• [Action item]: Wherever the string "numeric" appears in the listing, copy that line.
The input Block Start
(** * Forecast_2026: the filter cascade, the monthly aggregation, the seasonal
    average and the twelve-month projection of [app.py]

    The script is a straight-line pandas program.  A DataFrame is modelled as
    the list of its rows, a column as a projection of the row record, a Series
    indexed by month as an association list.  A cell of a column may be missing
    (pandas' NaN / NaT): such a cell is [None].

    Idealisations, all of them on the side of the numeric representation:
    - amounts and averages are exact rationals ([Qc]); the rounding of binary
      floating point and the wrap of 64-bit integers are not modelled: a
      total says which amounts are added, not the last digits of the result;
    - of a date only year, month and day are kept; the years that pandas can
      make a range of dates of are a parameter ([Limites]), for they depend
      on the version of the library;
    - of the storage types of the columns, that of the year and month is
      modelled (integers, or floating point when a date is missing), for the
      text of the year is what the date range is built from, and so is that
      of the amounts (integers, or floating point when a cell is empty or
      has decimals);
    - strings are compared by character code, as Python does. *)

From Stdlib Require Import List ZArith QArith Qcanon String Bool Lia.
From Stdlib Require Import Sorting.Sorted Sorting.Permutation OrdersEx.
Import ListNotations.

Set Implicit Arguments.

(* ================================================================== *)
(** * Part I. Definitions *)
(* ================================================================== *)

(** ** pandas and Python primitives *)

Section Columnas.
Variable A : Type.

(** [Series.dropna()]: the cells that are present, in order. *)
Fixpoint dropna (c : list (option A)) : list A :=
  match c with
  | [] => []
  | Some x :: t => x :: dropna t
  | None :: t => dropna t
  end.

Variable eqb : A -> A -> bool.

Definition pertenece (x : A) (l : list A) : bool := existsb (eqb x) l.

(** [Series.unique()]: first occurrences, in order of appearance.
    [vistos] holds the values already emitted. *)
Fixpoint unique_desde (vistos : list A) (c : list A) : list A :=
  match c with
  | [] => []
  | x :: t =>
      if pertenece x vistos then unique_desde vistos t
      else x :: unique_desde (x :: vistos) t
  end.

Definition unique (c : list A) : list A := unique_desde [] c.

Variable leb : A -> A -> bool.

(** [sorted(...)]: ascending, stable. *)
Fixpoint insertar (x : A) (l : list A) : list A :=
  match l with
  | [] => [x]
  | y :: t => if leb x y then x :: y :: t else y :: insertar x t
  end.

Fixpoint sorted (l : list A) : list A :=
  match l with
  | [] => []
  | x :: t => insertar x (sorted t)
  end.
End Columnas.

(** Python's order on [str]: lexicographic on character codes. *)
Definition str_leb (a b : string) : bool :=
  match String_as_OT.compare a b with Gt => false | _ => true end.

Definition str_lt (a b : string) : Prop := String_as_OT.lt a b.

(** Lexicographic order on the group key (year, month). *)
Definition clave_leb (a b : Z * Z) : bool :=
  (fst a <? fst b)%Z || ((fst a =? fst b)%Z && (snd a <=? snd b)%Z).

Definition clave_eqb (a b : Z * Z) : bool :=
  (fst a =? fst b)%Z && (snd a =? snd b)%Z.

(** [range(a, b)] *)
Definition range (a b : Z) : list Z :=
  map (fun i => (a + Z.of_nat i)%Z) (seq 0 (Z.to_nat (b - a))).

(** The sum of a numeric column; a missing cell counts for nothing
    ([skipna=True], the default of [sum]). *)
Definition suma (c : list Qc) : Qc := fold_right Qcplus 0%Qc c.

Definition de_nat (n : nat) : Qc := Q2Qc (inject_Z (Z.of_nat n)).

(** [mean()] of a group: the sum over the number of its entries. *)
Definition mean (c : list Qc) : Qc := (suma c / de_nat (List.length c))%Qc.

(** Lookup in a Series by index label. *)
Fixpoint buscar (B : Type) (i : Z) (s : list (Z * B)) : option B :=
  match s with
  | [] => None
  | (j, v) :: t => if (i =? j)%Z then Some v else buscar i t
  end.

(** [Series.reindex(idx)]: one entry per label of [idx], missing where the
    Series has none. *)
Definition reindex (idx : list Z) (s : list (Z * Qc)) : list (Z * option Qc) :=
  map (fun i => (i, buscar i s)) idx.

(** [Series.fillna(c)] *)
Definition fillna (c : Qc) (s : list (Z * option Qc)) : list (Z * Qc) :=
  map (fun e => (fst e, match snd e with Some x => x | None => c end)) s.

(** [Series.max()]: missing on an empty column. *)
Fixpoint max_serie (c : list Z) : option Z :=
  match c with
  | [] => None
  | x :: t => match max_serie t with
              | None => Some x
              | Some m => Some (Z.max x m)
              end
  end.

(** ** The data model *)

(** What a Timestamp exposes of a calendar date. *)
Record Fecha := mkFecha { year : Z; month : Z; day : Z }.

Definition fecha_lt (a b : Fecha) : Prop :=
  (year a < year b \/
   (year a = year b /\ (month a < month b \/
                        (month a = month b /\ day a < day b))))%Z.

(** A row of the file: PAIS | CLIENTE | PRODUCTO | FECHA | TOTAL VENDIDO. *)
Record Registro := mkRegistro {
  PAIS : option string;
  CLIENTE : option string;
  PRODUCTO : option string;
  FECHA : option Fecha;
  TOTAL_VENDIDO : option Qc
}.

(** A row of [df] once section 3 has added the columns Mes and Año. *)
Record Fila := mkFila {
  base : Registro;
  Mes : option Z;
  Año : option Z
}.

(** The three multiselect widgets. *)
Record Seleccion := mkSeleccion {
  sel_paises : list string;
  sel_clientes : list string;
  sel_productos : list string
}.

(** A row of [ventas_mensuales_agrupadas]. *)
Record FilaMensual := mkFilaMensual {
  m_Año : Z;
  m_Mes : Z;
  Ventas_Mensuales : Qc;
  Fecha_Mes : Fecha
}.

(** A row of [pronostico_df]. *)
Record FilaPronostico := mkFilaPronostico {
  p_Fecha_Mes : Fecha;
  p_Mes : Z;
  Pronóstico : option Qc
}.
The input Block End
• [Task solution]:
    Idealisations, all of them on the side of the numeric representation:
(** The sum of a numeric column; a missing cell counts for nothing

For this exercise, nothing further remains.